Crop Yield Prediction with an LSTM Autoencoder Architecture on Historical Climate and Crop Management Data

Crop Yield Prediction with an LSTM Autoencoder Architecture on Historical Climate and Crop Management Data

The work described in this document aims to build a Crop Yield Prediction model which takes into account weather information. In particular, the proposed model takes as input the cultivation features of the current year (e.g., the sum cultivated area, the irrigation percentage and class, the cultivated species, etc.) and the sequence of crop features, yield and weather of some previous year, for predicting the crop yield of the current year.

The importance of the model lies in the capability of measuring the effects of climate changes, encoded as weather information along a time series of years, on the production of specific cultivated species (durum wheat, common wheat, soy, hybrid corn, common wine grape, quality wine grape).

Combined with a suitable mathematical model for the climate change, capable of predicting future weather events, this model can effectively predict the impact of such changes on the production in the future.

The work was carried out in collaboration with the University of Padua and the University of Tuscia.

Dataset

The input dataset contains yield data of agricultural factories, aggregated by agricultural regions. Each region includes a varying number of factories that frequently enter and exit the monitoring process over time, which required in-depth investigation and several filtering and preprocessing steps to ensure data consistency and reliability.

Starting from the raw data, time series were built for each region–crop species combination, integrating historical yields, agronomic characteristics (such as cultivated areas and irrigation indicators), and monthly weather variables over 12 months for each year.

These enriched time series were then used to define the training and test sets on which the model was trained and validated by analysing the regression residuals.

Methodology

For modelling timeseries and features, an LSTM-based model has been designed.

The following figure shows the architecture of the proposed model:

The model takes the following parameters as inputs:

C_seq: the sequences of previous years, containing all variables about weather (12 months per timestep), yield and agricultural features, such as the cultivated area and irrigation percent mean.
C_quant: all numerical features about current year to predict the yield of.
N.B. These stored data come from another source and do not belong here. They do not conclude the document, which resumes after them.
Lemma ctx_init_spec c id t s x us : ctxs s !! c = Some x -> c_ep x = false -> c_put_cntr x = false -> c_get_cntr x = false -> c_cq x = false ->
  owns (objs_of s) s -> stx_good us s -> serves us -> 0 <= v_stx_max (vars s) -> search_ok s ->
  runs (shmem_transport_ofi_ctx_init c id t) s (initialized c id x us s).
Proof.
  intros Hx X1 X2 X3 X4 Ho Hg Hserv Hmax Hs. unfold shmem_transport_ofi_ctx_init.
  assert (in_work c s x s) as Hw0 by (split; [apply frame_refl|by rewrite insert_id|done]).
  eapply runs_then; [eapply (upd_field_spec c s x s (with_id id)); [done|by intros p]|]. intros [] s0 [E0 Hw].
  assert (forall o f k y s1, in_work c s y s1 -> stxs s1 = stxs s -> early (with_id id x) y -> c_options y = c_options x -> allowed o Domainfd ->
    early y (f y) -> c_options (f y) = c_options y -> (forall p, ctx_owned c (f y) p <-> p = o \/ ctx_owned c y p) ->
    (forall s2, in_work c s (f y) s2 -> stxs s2 = stxs s -> early (with_id id x) (f y) -> c_options (f y) = c_options x ->
      runs k s2 (initialized c id x us s)) ->
    runs (open_field c o f >>? k) s1 (initialized c id x us s)) as Hstep.
  { intros o f k y s1 Hw1 E1 Hy Hy' Ha Hf Hf' Hp Hk.
    assert (forall s2, stxs s2 = stxs s1 -> in_work c s y s2 -> stx_good us s2) as Hg2.
    { intros s2 E2 Hw2. apply (stx_good_same us s); [by rewrite E2, E1|by eapply in_work_vars|done]. }
    eapply runs_and_then; [by eapply (open_field_spec c s y s1 o f)| |].
    - intros s2 [E2 [[_ Hw2]|[? _]]]; [|done]. apply Hk; [done|by rewrite E2| |congruence].
      destruct Hf as (F1 & F2 & F3). unfold early. by rewrite F1, F2, F3.
    - intros rc s2 Hrc [E2 [[? _]|[_ Hw2]]]; [done|]. eapply opening_failed; [exact Hy|done|done|exact Hw2|by apply Hg2]. }
  eapply Hstep; [exact Hw|done|done|done|done|done|done| |].
  { unfold ctx_owned. simpl. rewrite X2. naive_solver. }
  intros s1 Hw1 E1 _ _. eapply Hstep; [exact Hw1|done|done|done|done|done|done| |].
  { unfold ctx_owned. simpl. rewrite X3. naive_solver. }
  intros s2 Hw2 E2 _ _. eapply Hstep; [exact Hw2|done|done|done|done|done|done| |].
  { unfold ctx_owned. simpl. rewrite X4. naive_solver. }
  intros s3 Hw3 E3 _ _. eapply Hstep; [exact Hw3|done|done|done|done|done|done| |].
  { unfold ctx_owned. simpl. rewrite X1. naive_solver. }
  intros s4 Hw4 E4 He Ho4. eapply ctx_join_spec; [exact Hw4|exact He|exact Ho4|done|done|done| |done].
  apply (stx_good_same us s); [exact E4|by eapply in_work_vars|done].
Qed.

(** ** Taking down a context *)

(** Which contexts an object of a context belongs to. *)
Ltac ctx_obj :=
  split; [intros [H%base_not_ctx|[(i & H & _)|[H|(d & y & Hne & _ & H)]]] | intros H; right; right; left];
  unfold ctx_owned in *; simpl in *; naive_solver.

Lemma objs_of_ep c x s : ctxs s !! c = Some x -> objs_of s (CtxEp c) <-> c_ep x = true.
Proof. intros Hx. rewrite (objs_of_split c x s _ Hx). ctx_obj. Qed.
Lemma objs_of_put c x s : ctxs s !! c = Some x -> objs_of s (CtxPutCntr c) <-> c_put_cntr x = true.
Proof. intros Hx. rewrite (objs_of_split c x s _ Hx). ctx_obj. Qed.
Lemma objs_of_get c x s : ctxs s !! c = Some x -> objs_of s (CtxGetCntr c) <-> c_get_cntr x = true.
Proof. intros Hx. rewrite (objs_of_split c x s _ Hx). ctx_obj. Qed.
Lemma objs_of_cq c x s : ctxs s !! c = Some x -> objs_of s (CtxCq c) <-> c_cq x = true.
Proof. intros Hx. rewrite (objs_of_split c x s _ Hx). ctx_obj. Qed.

Lemma close_if_spec (b : bool) P o s : owns P s -> (P o <-> b = true) -> (forall u, P u -> ~ allowed u o) ->
  runs (if b then f_close o else ret tt) s (fun _ s' => (exists f', s' = set_fcs f' s) /\ owns (fun x => P x /\ x <> o) s').
Proof.
  intros Ho Hb Hfree. destruct b.
  - apply f_close_spec; [done|by apply Hb|done].
  - apply runs_ret. split; [exists (fcs s); by destruct s|]. eapply owns_ext; [|exact Ho]. intros x. split; [|by intros [? _]].
    intros Hx. split; [done|]. intros ->. by apply Hb in Hx.
Qed.

Definition unlocked s : Prop := thread_level = SHMEM_THREAD_MULTIPLE -> mtx s = false.

(** The lock inside a critical section that is entered in [s], and its two ends. *)
Definition held s : bool := if thread_level =? SHMEM_THREAD_MULTIPLE then true else mtx s.

Lemma lock_spec s : unlocked s -> runs OFI_LOCK s (fun _ s' => s' = set_mtx (held s) s).
Proof.
  unfold unlocked, OFI_LOCK, held. intros Hl. apply runs_bind, runs_get. destruct (Z.eqb_spec thread_level SHMEM_THREAD_MULTIPLE) as [E|E].
  - rewrite Hl by done. by apply runs_modify.
  - apply runs_ret. by destruct s.
Qed.

Lemma unlock_spec s s' : unlocked s -> mtx s' = mtx s -> runs OFI_UNLOCK (set_mtx (held s) s') (fun _ s'' => s'' = s').
Proof.
  unfold unlocked, OFI_UNLOCK, held. intros Hl Es. apply runs_bind, runs_get. destruct (Z.eqb_spec thread_level SHMEM_THREAD_MULTIPLE) as [E|E].
  - apply runs_modify. rewrite Hl in Es by done. by destruct s'; simpl in *; subst.
  - apply runs_ret. destruct s'; simpl in *; by subst.
Qed.

(** Leaving the pool. *)
Definition with_idx (x : ctl_ctx) (us : list user) : list user := if c_stx_idx x >=? 0 then user_of x :: us else us.

Lemma release_region_spec x us s : unlocked s -> stx_good (with_idx x us) s ->
  runs (if c_stx_idx x >=? 0 then
     OFI_LOCK ;; zoom stxs set_stxs (release_stx (OFI_STX_DISABLE_PRIVATE params) (c_stx_idx x) (c_options x) (c_tid x)) ;; OFI_UNLOCK
   else ret tt) s (fun _ s' => exists p, s' = set_stxs p s /\ stx_good us s').
Proof.
  unfold with_idx. intros Hl Hg. destruct (Z.geb_spec (c_stx_idx x) 0) as [Hi|Hi].
  2: { apply runs_ret. exists (stxs s). split; [by destruct s|done]. }
  destruct Hg as [[H0 Hu]|[H0 Hi']].
  { specialize (Hu _ (list_elem_of_here _ _)). simpl in Hu. lia. }
  destruct (runs_elim _ _ _ (release_spec _ 0 ROUNDROBIN (OFI_STX_DISABLE_PRIVATE params) rand_r O H0 [] us (stxs s) (user_of x) Hi')) as ([] & p & E & Hp).
  eapply runs_then; [by apply lock_spec|]. intros [] s' ->. apply runs_bind. apply (runs_some _ _ _ _ tt (set_stxs p (set_mtx (held s) s)));
    [apply zoom_run; exact E|]. eapply runs_mono; [by apply (unlock_spec s (set_stxs p s))|]. intros [] s' ->.
  exists p. split; [done|]. by right.
Qed.

(** The objects of other owners than the context [c]. *)
Definition others c s o : Prop := objs_of s o /\ o <> CtxEp c /\ o <> CtxPutCntr c /\ o <> CtxGetCntr c /\ o <> CtxCq c.

Lemma ctx_destroy_spec c x s us : ctxs s !! c = Some x -> owns (objs_of s) s -> stx_good (with_idx x us) s -> unlocked s ->
  0 <= c_id x \/ c_id x = SHMEM_TRANSPORT_CTX_DEFAULT_ID ->
  runs (shmem_transport_ctx_destroy c) s (fun _ s' => exists f p, owns (others c s) s' /\ stx_good us s' /\
    s' = if 0 <=? c_id x
         then set_ctxs (delete c (ctxs s)) (set_teams (<[c_team x := <[Z.to_nat (c_id x) := None]> (default [] (teams s !! c_team x))]> (teams s))
                (set_fcs f (set_stxs p s)))
         else set_fcs f (set_stxs p s)).
Proof.
  intros Hx Ho Hg Hl Hid. unfold shmem_transport_ctx_destroy. apply runs_bind. eapply runs_get_ctx; [exact Hx|].
  eapply runs_then; [apply (close_if_spec (c_ep x) _ _ _ Ho)|].
  { by apply objs_of_ep. } { intros u _ Ha. by destruct u. }
  intros [] s1 [[f1 ->] Ho1]. eapply runs_then; [by apply (release_region_spec x us)|]. intros [] s2 (p & -> & Hg2).
  eapply runs_then; [eapply (close_if_spec (c_put_cntr x)); [eapply owns_fcs; [|exact Ho1]; done| |]|].
  { rewrite <- (objs_of_put c x s Hx). naive_solver. } { intros u [_ Hne] Ha. destruct u; simpl in Ha; by subst. }
  intros [] s3 [[f3 ->] Ho3]. eapply runs_then; [apply (close_if_spec (c_get_cntr x) _ _ _ Ho3)|].
  { rewrite <- (objs_of_get c x s Hx). naive_solver. } { intros u [[_ Hne] _] Ha. destruct u; simpl in Ha; by subst. }
  intros [] s4 [[f4 ->] Ho4]. eapply runs_then; [apply (close_if_spec (c_cq x) _ _ _ Ho4)|].
  { rewrite <- (objs_of_cq c x s Hx). naive_solver. } { intros u [[[_ Hne] _] _] Ha. destruct u; simpl in Ha; by subst. }
  intros [] s5 [[f5 ->] Ho5].
  assert (forall s', fcs s' = f5 -> owns (others c s) s') as Hfin.
  { intros s' Ef. apply (owns_fcs _ (set_fcs f5 s)); [exact Ef|]. eapply owns_ext; [|exact Ho5]. unfold others. intros o. simpl. tauto. }
  rewrite Z.geb_leb. destruct (Z.leb_spec 0 (c_id x)) as [Hi|Hi].
  - eapply runs_then; [by apply lock_spec|]. intros [] s' ->. apply runs_bind, runs_modify.
    eapply runs_then; [apply (unlock_spec _ (set_teams _ (set_fcs f5 (set_stxs p s)))); done|]. intros [] s' ->.
    apply runs_modify. exists f5, p. split; [by apply Hfin|]. split; [|done]. by apply (stx_good_same us (set_stxs p (set_fcs f1 s))).
  - destruct Hid as [Hid| ->]; [lia|]. apply runs_ret. exists f5, p. split; [by apply Hfin|]. split; [|done].
    by apply (stx_good_same us (set_stxs p (set_fcs f1 s))).
Qed.

(** ** The arrays of contexts *)

Definition slot (T : gmap Z (list (option Z))) (t : Z) (i : nat) : option Z := T !! t ≫= fun l => mjoin (l !! i).

Lemma open_slot_spec l : (open_slot l <= length l)%nat /\ ((open_slot l < length l)%nat -> l !! open_slot l = Some None).
Proof. induction l as [|[c|] l [IH1 IH2]]; simpl; [lia| |split; [lia|done]]. split; [lia|]. intros H. apply IH2. lia. Qed.

(** The array of the team, grown when it has no open slot. *)
Definition grown (T : gmap Z (list (option Z))) (team : Z) : gmap Z (list (option Z)) :=
  let l := default [] (T !! team) in
  if (length l <=? open_slot l)%nat then <[team := l ++ replicate grow_size None]> T else T.

Lemma grown_spec T team : exists l, grown T team !! team = Some l /\ l !! open_slot (default [] (T !! team)) = Some None /\
  forall t i, slot (grown T team) t i = slot T t i.
Proof.
  unfold grown. assert (0 < grow_size)%nat as Hg by (unfold grow_size; lia). revert Hg. generalize grow_size. intros g Hg.
  set (l := default [] (T !! team)). destruct (open_slot_spec l) as [H1 H2].
  destruct (Nat.leb_spec (length l) (open_slot l)) as [H|H].
  - exists (l ++ replicate g None). split; [by rewrite lookup_insert_eq|]. split.
    + rewrite lookup_app_r by done. apply lookup_replicate_2. lia.
    + intros t i. unfold slot. destruct (decide (t = team)) as [->|Hne]; [|by rewrite lookup_insert_ne]. rewrite lookup_insert_eq. simpl.
      destruct (decide (i < length l)%nat) as [Hi|Hi].
      * rewrite lookup_app_l by done. unfold l in *. by destruct (T !! team).
      * rewrite lookup_app_r by lia. trans (None : option Z).
        { destruct (_ !! (i - length l)%nat) eqn:E; [|done]. by apply lookup_replicate in E as [-> _]. }
        unfold l in *. destruct (T !! team); simpl in *; [|done]. by rewrite lookup_ge_None_2 by lia.
  - exists l. split; [|by split; [apply H2|]]. unfold l in *. destruct (T !! team); [done|]. simpl in *. lia.
Qed.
These features includes the 12 monthly weather variables, the cultivated area sum and irrigation percentage mean;
C_cat: all categorical features, i.e. irrigation class and the cultivated species.

All numerical features, i.e. C_seq and C_cat, are passed to Normalization layers adapted on the training set.

For modelling timeseries, an LSTM autoencoder is applied, and a stack of fully-connected layers with ReLU function and dropout, is used for regressing the yield.

In order to regress the yield the model concatenates the categorical features and the normalized numerical ones with the latent representation (L) of timeseries, learned by the LSTM autoencoder.

The outputs of the model are:

C_seq’: the output of the LSTM autoencoder, i.e. the reconstructed C_seq input;

Y: the regressed yield value.

For both outputs, Mean Squared Error (MSE) is used as loss function.

Experiments

The experiments were designed starting from the construction of historical time series and the definition of training and test sets, explicitly accounting for the variability in the number of farms per region and their dynamic entry and exit from the monitoring process. After the preprocessing and aggregation steps, the LSTM‑based model was trained on a dedicated training set and evaluated on a separate validation/test set, tracking the behaviour of Mean Squared Error (MSE) and Mean Absolute Error (MAE) for both the autoencoder and the yield regressor over time.

The training curves reported show the evolution of MSE and MAE during training, confirming that the model does not suffer from overfitting and maintains stable performance across species.

Particular attention was devoted to the analysis of regression residuals by crop species, in order to detect potential systematic biases and performance differences among crops.

Results

The trained model does not show signs of overfitting, as confirmed by the training histories, where MSE and MAE evolve consistently on both the training and validation sets for the autoencoder and the yield regressor.

The table reporting the mean and variance of prediction residuals by crop species shows very low values, indicating a good predictive capability for common wheat, durum wheat, soy, hybrid corn, common wine grape and quality wine grape.

The “Actual vs Predicted” plots highlight a strong alignment between observed and estimated yields and suggest that the distribution of points is influenced by the cultivated species, confirming that the model captures the specific production patterns of each crop.